### Instructions to follow:
Count every line in the data below where "PyInt" occurs, then state that number and nothing more.

### Collected data:

--- START ---

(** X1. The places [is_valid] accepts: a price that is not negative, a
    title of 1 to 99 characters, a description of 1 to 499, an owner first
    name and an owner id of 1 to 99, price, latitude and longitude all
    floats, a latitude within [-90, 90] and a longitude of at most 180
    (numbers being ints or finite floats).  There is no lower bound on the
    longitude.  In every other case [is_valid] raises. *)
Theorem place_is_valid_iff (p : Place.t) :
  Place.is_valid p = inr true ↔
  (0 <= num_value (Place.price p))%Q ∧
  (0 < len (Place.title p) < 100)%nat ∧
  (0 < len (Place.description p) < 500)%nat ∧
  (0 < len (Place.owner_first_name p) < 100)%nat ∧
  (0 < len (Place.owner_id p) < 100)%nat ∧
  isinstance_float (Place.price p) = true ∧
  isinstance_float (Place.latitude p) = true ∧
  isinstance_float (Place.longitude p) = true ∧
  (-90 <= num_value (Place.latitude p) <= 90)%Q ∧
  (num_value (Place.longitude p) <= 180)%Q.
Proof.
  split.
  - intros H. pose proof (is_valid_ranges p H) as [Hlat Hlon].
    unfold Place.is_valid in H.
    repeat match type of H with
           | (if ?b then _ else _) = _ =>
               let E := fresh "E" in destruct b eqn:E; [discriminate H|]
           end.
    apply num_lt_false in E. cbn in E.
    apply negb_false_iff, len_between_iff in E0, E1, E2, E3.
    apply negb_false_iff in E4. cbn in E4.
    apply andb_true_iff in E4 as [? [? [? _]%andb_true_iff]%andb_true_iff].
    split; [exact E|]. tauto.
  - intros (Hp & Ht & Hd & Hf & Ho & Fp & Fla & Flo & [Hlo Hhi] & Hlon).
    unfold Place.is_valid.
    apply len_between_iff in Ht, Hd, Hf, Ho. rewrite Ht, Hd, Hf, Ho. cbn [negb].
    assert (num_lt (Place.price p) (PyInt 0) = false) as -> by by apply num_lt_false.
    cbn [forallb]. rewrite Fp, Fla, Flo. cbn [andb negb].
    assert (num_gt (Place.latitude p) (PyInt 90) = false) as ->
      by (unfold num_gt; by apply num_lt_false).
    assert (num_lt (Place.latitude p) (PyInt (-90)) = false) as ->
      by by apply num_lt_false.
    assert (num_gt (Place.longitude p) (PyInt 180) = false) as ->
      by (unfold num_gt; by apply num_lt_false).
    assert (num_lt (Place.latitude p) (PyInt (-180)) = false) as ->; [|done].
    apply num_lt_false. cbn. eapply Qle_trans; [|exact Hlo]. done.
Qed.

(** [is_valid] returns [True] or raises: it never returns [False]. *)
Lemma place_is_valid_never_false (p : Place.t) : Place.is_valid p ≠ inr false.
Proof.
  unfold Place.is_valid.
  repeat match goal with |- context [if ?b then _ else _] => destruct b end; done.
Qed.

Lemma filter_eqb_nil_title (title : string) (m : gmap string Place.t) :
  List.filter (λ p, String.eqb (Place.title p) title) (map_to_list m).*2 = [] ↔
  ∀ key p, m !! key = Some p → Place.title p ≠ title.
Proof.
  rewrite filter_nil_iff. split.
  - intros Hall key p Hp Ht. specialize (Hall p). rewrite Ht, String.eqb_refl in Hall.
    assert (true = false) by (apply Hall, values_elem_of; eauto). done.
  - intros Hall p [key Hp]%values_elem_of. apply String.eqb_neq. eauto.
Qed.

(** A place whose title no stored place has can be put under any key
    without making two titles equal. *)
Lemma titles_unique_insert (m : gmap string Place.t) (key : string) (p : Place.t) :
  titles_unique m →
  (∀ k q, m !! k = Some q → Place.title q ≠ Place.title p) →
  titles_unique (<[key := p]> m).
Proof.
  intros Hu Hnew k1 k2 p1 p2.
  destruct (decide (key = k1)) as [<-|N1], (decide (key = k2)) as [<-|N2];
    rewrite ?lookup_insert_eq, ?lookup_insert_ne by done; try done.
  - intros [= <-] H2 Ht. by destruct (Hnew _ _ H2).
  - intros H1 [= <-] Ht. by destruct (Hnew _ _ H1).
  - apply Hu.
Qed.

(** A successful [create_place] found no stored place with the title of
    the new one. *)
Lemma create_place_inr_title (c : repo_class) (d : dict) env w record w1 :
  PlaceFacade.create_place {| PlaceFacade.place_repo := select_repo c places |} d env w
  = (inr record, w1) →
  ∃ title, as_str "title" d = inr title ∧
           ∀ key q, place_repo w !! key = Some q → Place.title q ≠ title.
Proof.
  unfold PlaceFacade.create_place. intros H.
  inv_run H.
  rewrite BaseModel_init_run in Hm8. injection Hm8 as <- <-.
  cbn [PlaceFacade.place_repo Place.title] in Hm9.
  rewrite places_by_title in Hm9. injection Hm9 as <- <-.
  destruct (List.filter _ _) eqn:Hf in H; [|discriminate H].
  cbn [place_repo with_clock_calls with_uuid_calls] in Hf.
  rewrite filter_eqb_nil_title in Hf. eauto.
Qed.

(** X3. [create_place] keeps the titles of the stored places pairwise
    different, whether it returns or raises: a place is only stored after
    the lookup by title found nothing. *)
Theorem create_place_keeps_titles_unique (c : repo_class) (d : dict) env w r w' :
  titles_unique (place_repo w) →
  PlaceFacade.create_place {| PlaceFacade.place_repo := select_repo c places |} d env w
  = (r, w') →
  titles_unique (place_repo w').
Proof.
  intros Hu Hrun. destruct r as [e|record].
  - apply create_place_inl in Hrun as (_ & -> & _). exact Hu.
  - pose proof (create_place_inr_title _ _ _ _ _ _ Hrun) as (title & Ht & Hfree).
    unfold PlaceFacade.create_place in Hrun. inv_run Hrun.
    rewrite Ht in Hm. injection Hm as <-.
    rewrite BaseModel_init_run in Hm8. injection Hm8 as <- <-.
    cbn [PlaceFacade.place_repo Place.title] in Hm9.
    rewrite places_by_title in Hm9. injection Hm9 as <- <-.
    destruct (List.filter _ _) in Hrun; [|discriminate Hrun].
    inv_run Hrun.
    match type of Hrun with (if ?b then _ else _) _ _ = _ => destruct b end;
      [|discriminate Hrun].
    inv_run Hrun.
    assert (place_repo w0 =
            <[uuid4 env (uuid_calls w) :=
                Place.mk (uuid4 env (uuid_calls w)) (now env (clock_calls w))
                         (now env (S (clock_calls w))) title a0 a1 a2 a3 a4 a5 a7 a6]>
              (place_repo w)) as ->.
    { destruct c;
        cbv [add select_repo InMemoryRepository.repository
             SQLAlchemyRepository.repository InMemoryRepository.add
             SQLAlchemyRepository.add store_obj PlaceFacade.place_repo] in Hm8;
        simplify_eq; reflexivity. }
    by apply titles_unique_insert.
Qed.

--- END ---

### Response to the exercise:
5